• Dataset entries
(** X9. A step that samples and returns has gone through the timesteps
    of the scheduler once, in the scheduler's order. At each timestep the
    dual/quad-network module asks the image denoiser, then the label
    denoiser, then in cycle mode the label-to-image and the image-to-label
    network, and hands two predictions to the scheduler; the
    class-conditioned module asks its one network twice and hands two
    predictions to the scheduler. No scheduler step and no pass at a single
    timestep happens outside this loop. *)
Theorem sampling_visits_every_timestep
    (two : DiffuserTwo.DDMMLightningModule) (one : DiffuserOne.DDMMLightningModule)
    (batch : gmap string (tensor R)) (batch_idx optimizer_idx : Z) (stage : string)
    (w : world) :
  (forall info w1,
     DiffuserTwo._common_step two batch 0 optimizer_idx stage w = (Ok info, w1) ->
     exists evs, trace w1 = trace w ++ evs
       /\ stepped evs
          = flat_map twice (Scheduler.timesteps (DiffuserTwo.num_train_timesteps two))
       /\ sampled evs
          = flat_map (passes_at two)
                     (Scheduler.timesteps (DiffuserTwo.num_train_timesteps two)))
  /\ (forall info w1,
     DiffuserOne.visualizes stage batch_idx = true ->
     DiffuserOne._common_step one batch batch_idx optimizer_idx stage w = (Ok info, w1) ->
     exists evs, trace w1 = trace w ++ evs
       /\ stepped evs
          = flat_map twice (Scheduler.timesteps (DiffuserOne.num_train_timesteps one))
       /\ sampled evs
          = flat_map (fun t => [(Diffusion, t); (Diffusion, t)])
                     (Scheduler.timesteps (DiffuserOne.num_train_timesteps one))).
Proof.
  split.
  - intros info w1 Hstep. rewrite DiffuserTwo.common_step_unfold in Hstep.
    destruct (DiffuserTwo.losses two batch stage w)
      as [[[[[image label] unsup] loss]|e] w0] eqn:El; [|discriminate].
    destruct (emits_losses _ _ _ _ _ _ El) as (evs1 & T1 & F1).
    apply loss_events_do_not_sample in F1 as [S1 P1].
    cbn [Z.eqb] in Hstep.
    destruct (DiffuserTwo.visualize two image label unsup stage w0) as [[u|e] w2] eqn:Ev;
      [|discriminate].
    injection Hstep as _ <-.
    apply visualize_order in Ev as (evs2 & T2 & S2 & P2).
    exists (evs1 ++ evs2). split; [rewrite T2, T1, app_assoc; reflexivity|].
    rewrite stepped_app, sampled_app, S1, P1, S2, P2. split; reflexivity.
  - intros info w1 Hv Hstep. rewrite DiffuserOne.common_step_unfold_one in Hstep.
    destruct (DiffuserOne.losses one batch stage w)
      as [[[[[[[image label] unsup] cls_i] cls_l] loss]|e] w0] eqn:El; [|discriminate].
    destruct (emits_losses_one _ _ _ _ _ _ El) as (evs1 & T1 & F1).
    apply loss_events_do_not_sample_one in F1 as [S1 P1].
    rewrite Hv in Hstep.
    destruct (DiffuserOne.visualize one image label unsup cls_i cls_l stage w0)
      as [[u|e] w2] eqn:Ev; [|discriminate].
    injection Hstep as _ <-.
    apply visualize_order_one in Ev as (evs2 & T2 & S2 & P2).
    exists (evs1 ++ evs2). split; [rewrite T2, T1, app_assoc; reflexivity|].
    rewrite stepped_app, sampled_app, S1, P1, S2, P2. split; reflexivity.
Qed.

End WithExternals.
End StepFacts.

(** ** More about [dice_coef_loss] *)

Module DiceFacts.
Import Torch DiceLoss.

Lemma tmean_tinit_ext s (f f' : list nat -> R) :
  (forall idx, in_range s idx -> f idx = f' idx) ->
  tmean (tinit s f) = tmean (tinit s f').
Proof.
  intros E. unfold tmean, tinit. simpl. f_equal. f_equal.
  apply map_ext_in. intros k Hk. apply in_seq in Hk.
  apply E, unravel_in_range. lia.
Qed.

Lemma rsum2_ext H W (f f' : nat -> nat -> R) :
  (forall h w, h < H -> w < W -> f h w = f' h w) ->
  rsum H (fun h => rsum W (f h)) = rsum H (fun h => rsum W (f' h)).
Proof.
  intros E. apply rsum_ext. intros h Hh. apply rsum_ext. intros w Hw. apply E; assumption.
Qed.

• EXERCISE
Please transcribe the lines from the one containing "rsum H (fun h => rsum W (f h))" through the last line of the records. Include both ends and nothing else.

• TASK SOLUTION
  rsum H (fun h => rsum W (f h)) = rsum H (fun h => rsum W (f' h)).
Proof.
  intros E. apply rsum_ext. intros h Hh. apply rsum_ext. intros w Hw. apply E; assumption.
Qed.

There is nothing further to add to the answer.